_WHAT THE EXERCISE ASKS_
Copy all lines in the material holding the string "sign".

_DATA IN THIS EXERCISE_
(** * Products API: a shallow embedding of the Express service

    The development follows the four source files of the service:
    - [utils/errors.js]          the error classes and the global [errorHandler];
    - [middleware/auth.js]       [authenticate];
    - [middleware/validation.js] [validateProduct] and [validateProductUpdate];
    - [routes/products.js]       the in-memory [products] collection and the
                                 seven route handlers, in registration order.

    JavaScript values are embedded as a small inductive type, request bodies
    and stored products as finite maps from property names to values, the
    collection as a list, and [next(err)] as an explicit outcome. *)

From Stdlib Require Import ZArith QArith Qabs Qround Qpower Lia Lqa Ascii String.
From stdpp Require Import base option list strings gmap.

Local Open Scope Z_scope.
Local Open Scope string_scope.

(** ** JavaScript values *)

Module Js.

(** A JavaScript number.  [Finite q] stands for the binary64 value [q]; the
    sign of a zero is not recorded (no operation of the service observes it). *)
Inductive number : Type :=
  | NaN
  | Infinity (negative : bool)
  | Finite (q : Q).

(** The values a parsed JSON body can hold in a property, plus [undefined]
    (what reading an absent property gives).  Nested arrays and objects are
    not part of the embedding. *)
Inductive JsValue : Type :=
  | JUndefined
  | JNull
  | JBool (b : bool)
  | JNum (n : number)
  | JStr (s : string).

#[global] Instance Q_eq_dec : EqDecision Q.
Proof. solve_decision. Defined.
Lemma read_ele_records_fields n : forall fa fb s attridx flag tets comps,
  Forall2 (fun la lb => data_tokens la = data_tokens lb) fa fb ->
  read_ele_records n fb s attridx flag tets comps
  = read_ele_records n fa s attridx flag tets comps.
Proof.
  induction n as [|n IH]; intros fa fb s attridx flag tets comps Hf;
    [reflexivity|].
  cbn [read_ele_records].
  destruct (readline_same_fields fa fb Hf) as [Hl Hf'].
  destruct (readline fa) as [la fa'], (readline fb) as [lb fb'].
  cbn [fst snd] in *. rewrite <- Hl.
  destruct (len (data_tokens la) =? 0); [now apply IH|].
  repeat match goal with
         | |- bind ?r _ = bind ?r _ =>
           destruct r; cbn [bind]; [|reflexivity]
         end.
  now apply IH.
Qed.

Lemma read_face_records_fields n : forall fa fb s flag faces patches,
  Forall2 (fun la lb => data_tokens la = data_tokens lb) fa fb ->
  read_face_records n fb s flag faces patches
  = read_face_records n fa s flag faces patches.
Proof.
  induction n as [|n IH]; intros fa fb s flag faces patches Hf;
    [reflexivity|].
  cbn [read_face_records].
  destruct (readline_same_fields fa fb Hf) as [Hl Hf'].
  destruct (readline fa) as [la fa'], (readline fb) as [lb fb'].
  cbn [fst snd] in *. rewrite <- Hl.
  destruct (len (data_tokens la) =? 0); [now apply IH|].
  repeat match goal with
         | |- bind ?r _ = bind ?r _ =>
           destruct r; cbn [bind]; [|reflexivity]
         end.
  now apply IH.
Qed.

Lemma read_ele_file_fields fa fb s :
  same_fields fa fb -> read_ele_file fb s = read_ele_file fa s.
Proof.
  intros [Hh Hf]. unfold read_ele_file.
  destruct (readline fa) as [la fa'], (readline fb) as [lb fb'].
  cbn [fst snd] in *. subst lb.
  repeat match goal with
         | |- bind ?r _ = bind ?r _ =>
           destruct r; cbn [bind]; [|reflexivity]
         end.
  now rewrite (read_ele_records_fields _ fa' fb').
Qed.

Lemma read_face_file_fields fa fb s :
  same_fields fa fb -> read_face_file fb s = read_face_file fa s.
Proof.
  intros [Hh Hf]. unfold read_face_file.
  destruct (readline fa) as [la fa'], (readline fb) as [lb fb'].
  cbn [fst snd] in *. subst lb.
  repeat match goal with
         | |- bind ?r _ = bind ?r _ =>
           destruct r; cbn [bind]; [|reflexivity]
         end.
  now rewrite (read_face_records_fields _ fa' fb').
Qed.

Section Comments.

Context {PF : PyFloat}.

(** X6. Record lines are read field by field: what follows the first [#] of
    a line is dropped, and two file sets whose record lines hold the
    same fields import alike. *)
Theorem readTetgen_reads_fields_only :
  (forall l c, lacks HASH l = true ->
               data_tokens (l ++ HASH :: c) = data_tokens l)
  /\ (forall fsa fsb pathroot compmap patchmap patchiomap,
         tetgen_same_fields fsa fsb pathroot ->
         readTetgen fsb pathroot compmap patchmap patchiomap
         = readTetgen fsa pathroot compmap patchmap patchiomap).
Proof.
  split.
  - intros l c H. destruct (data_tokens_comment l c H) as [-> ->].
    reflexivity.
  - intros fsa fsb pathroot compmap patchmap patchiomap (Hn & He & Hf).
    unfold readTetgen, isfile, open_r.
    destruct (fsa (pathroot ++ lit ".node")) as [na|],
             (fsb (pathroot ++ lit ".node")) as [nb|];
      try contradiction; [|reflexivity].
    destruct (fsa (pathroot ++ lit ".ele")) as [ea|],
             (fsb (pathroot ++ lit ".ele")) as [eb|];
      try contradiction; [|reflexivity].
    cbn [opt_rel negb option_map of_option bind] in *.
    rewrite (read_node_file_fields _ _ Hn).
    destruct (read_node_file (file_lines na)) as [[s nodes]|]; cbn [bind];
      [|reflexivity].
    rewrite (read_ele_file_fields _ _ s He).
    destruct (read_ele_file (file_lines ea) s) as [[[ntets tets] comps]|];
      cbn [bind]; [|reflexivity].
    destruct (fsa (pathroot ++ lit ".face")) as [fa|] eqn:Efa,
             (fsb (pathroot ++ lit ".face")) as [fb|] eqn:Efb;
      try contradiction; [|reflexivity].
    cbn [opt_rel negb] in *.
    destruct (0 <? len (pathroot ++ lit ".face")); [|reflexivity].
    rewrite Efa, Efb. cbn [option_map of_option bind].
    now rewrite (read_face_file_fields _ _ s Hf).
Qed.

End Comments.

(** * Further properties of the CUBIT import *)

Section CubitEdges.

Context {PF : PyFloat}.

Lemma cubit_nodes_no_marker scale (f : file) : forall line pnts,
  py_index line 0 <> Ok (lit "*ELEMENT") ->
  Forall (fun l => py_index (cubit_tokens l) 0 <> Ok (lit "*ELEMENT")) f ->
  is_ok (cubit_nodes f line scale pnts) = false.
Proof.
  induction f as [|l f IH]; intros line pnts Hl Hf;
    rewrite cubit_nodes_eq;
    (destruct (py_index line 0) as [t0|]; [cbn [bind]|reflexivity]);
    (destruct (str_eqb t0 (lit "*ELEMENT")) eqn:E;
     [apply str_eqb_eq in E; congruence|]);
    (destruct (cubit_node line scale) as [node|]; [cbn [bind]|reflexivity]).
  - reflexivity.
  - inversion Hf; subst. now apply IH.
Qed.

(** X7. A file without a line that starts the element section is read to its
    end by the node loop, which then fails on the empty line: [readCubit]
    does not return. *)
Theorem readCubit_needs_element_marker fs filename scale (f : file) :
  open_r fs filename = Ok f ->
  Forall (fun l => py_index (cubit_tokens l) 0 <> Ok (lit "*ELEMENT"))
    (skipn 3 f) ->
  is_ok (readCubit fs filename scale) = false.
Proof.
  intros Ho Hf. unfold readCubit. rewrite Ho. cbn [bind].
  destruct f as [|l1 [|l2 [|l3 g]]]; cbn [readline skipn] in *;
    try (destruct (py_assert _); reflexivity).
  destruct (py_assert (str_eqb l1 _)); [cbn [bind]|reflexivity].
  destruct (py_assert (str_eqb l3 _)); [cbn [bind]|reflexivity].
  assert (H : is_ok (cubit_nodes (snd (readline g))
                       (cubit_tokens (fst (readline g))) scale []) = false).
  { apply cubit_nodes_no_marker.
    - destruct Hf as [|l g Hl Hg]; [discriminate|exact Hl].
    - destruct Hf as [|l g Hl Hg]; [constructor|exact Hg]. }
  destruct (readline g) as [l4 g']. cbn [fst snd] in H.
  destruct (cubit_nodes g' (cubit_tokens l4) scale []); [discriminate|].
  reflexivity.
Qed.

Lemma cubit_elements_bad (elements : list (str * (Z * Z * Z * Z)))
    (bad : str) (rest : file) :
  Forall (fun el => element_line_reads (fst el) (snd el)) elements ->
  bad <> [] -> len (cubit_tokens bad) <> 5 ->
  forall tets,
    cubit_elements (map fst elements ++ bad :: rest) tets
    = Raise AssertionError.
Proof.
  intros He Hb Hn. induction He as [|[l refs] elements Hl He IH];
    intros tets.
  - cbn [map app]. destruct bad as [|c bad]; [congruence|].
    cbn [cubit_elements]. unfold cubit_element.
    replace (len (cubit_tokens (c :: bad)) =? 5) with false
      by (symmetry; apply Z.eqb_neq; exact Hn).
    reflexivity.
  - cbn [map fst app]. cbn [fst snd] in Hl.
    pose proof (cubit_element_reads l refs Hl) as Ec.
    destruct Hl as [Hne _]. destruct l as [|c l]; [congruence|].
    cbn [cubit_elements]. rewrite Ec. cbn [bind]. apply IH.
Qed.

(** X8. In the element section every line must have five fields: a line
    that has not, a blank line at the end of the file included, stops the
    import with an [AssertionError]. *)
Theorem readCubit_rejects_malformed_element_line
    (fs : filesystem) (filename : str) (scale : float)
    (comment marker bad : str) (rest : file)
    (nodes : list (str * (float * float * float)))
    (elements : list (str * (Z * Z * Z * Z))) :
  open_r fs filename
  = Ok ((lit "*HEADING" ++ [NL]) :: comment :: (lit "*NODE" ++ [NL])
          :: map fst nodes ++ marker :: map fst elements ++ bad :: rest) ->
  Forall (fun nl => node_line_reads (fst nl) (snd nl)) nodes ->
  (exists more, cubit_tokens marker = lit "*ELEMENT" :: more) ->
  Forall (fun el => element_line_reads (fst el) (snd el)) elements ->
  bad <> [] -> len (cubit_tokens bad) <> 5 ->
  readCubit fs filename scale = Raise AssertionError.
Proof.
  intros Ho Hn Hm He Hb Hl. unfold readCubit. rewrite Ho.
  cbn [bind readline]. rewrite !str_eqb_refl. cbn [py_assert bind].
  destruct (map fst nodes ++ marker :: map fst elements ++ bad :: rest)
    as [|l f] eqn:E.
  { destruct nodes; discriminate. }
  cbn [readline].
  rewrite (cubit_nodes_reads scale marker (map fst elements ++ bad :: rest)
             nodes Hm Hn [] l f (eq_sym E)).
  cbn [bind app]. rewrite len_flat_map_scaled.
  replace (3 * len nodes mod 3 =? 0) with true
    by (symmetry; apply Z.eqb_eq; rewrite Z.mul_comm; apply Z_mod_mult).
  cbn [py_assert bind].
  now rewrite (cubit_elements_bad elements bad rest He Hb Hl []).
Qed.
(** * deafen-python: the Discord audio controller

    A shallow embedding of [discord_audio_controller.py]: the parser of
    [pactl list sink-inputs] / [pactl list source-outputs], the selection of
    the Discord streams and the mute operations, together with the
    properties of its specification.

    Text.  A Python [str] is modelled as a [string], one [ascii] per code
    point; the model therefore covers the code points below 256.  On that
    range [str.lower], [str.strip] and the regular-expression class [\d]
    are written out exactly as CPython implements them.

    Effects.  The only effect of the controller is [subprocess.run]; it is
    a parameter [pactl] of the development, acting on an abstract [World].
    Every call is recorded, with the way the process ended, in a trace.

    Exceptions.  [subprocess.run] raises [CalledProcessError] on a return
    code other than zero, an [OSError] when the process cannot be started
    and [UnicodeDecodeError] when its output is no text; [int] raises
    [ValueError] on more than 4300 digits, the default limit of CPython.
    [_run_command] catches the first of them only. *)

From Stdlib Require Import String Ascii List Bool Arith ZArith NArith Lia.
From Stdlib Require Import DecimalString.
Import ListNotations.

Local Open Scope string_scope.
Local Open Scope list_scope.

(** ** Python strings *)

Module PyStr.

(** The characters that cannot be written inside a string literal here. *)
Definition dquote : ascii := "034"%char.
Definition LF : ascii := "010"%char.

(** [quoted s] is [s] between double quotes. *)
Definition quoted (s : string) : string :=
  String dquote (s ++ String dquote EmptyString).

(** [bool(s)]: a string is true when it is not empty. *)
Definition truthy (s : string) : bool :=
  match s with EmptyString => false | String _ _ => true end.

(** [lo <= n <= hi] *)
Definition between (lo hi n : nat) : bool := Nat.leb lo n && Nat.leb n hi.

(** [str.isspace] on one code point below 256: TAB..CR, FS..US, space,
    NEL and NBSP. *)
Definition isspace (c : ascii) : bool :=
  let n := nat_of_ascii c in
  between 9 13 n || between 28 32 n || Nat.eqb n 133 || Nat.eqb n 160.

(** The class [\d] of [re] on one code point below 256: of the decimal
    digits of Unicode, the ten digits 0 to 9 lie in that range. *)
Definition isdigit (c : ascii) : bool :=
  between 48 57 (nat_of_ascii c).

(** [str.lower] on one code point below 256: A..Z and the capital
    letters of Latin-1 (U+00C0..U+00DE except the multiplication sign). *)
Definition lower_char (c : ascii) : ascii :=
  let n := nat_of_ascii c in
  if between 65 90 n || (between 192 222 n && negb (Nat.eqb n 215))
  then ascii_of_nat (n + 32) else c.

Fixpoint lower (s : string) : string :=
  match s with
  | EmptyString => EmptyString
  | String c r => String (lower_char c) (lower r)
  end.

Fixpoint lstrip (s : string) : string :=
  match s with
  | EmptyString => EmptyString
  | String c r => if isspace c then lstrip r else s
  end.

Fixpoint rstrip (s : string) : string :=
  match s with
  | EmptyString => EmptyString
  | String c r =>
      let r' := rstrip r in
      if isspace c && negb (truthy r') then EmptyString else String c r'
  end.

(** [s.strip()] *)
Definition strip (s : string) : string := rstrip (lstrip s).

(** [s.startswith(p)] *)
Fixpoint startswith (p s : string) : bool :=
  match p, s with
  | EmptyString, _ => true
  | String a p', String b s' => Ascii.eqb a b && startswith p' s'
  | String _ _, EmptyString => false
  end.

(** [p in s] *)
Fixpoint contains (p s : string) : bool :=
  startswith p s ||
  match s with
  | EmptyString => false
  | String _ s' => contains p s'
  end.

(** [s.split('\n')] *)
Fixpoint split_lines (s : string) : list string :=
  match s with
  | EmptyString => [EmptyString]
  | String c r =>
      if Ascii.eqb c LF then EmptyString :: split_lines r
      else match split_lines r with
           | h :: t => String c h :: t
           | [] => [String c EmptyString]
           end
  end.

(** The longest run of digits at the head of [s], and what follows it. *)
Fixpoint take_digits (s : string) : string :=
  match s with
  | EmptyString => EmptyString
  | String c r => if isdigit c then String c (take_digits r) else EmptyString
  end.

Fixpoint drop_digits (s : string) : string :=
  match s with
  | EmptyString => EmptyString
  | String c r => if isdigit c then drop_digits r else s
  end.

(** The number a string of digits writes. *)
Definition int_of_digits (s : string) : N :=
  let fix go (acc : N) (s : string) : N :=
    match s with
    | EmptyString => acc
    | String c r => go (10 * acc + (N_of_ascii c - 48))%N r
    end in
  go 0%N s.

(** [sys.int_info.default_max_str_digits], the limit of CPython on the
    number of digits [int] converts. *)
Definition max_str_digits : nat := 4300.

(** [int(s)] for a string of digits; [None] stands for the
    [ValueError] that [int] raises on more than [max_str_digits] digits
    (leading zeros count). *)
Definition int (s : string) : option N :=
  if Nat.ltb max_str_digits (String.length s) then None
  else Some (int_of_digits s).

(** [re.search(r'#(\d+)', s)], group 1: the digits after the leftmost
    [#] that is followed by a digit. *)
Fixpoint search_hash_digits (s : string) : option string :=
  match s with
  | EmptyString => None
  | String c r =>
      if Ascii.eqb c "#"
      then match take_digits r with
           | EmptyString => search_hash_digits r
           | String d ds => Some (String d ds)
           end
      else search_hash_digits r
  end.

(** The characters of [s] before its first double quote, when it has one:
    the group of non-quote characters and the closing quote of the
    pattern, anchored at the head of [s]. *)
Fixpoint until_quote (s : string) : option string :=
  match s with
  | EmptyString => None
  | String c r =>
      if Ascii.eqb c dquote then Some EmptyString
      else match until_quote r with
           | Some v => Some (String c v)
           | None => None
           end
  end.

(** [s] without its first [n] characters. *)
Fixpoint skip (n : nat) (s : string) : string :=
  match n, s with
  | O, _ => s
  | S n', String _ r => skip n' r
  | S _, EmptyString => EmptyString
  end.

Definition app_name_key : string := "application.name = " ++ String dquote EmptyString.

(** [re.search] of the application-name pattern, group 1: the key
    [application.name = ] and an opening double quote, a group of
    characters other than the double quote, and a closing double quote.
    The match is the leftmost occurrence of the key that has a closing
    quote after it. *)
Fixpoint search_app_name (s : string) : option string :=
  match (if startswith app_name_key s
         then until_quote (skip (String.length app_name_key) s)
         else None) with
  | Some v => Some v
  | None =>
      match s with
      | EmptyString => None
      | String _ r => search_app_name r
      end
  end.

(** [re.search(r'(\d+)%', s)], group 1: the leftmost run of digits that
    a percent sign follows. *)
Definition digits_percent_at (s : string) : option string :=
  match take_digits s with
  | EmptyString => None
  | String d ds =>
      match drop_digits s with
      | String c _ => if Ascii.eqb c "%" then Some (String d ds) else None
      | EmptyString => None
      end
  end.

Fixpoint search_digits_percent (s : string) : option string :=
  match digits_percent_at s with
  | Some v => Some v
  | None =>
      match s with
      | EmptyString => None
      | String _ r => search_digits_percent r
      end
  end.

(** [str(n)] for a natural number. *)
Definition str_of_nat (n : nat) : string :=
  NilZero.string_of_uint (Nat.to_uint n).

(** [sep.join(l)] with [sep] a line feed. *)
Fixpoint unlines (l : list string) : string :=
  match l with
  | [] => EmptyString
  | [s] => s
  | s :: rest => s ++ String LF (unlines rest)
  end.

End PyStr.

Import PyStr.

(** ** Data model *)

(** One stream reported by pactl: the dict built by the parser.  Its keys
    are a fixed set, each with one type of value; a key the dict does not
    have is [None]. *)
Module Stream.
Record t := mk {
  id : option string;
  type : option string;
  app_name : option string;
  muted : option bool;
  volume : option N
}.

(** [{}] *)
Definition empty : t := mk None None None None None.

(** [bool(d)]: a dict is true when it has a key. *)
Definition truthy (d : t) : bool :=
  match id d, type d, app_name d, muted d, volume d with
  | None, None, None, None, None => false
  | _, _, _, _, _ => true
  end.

_ANSWER BELOW_
    sign of a zero is not recorded (no operation of the service observes it). *)
    letters of Latin-1 (U+00C0..U+00DE except the multiplication sign). *)
    a percent sign follows. *)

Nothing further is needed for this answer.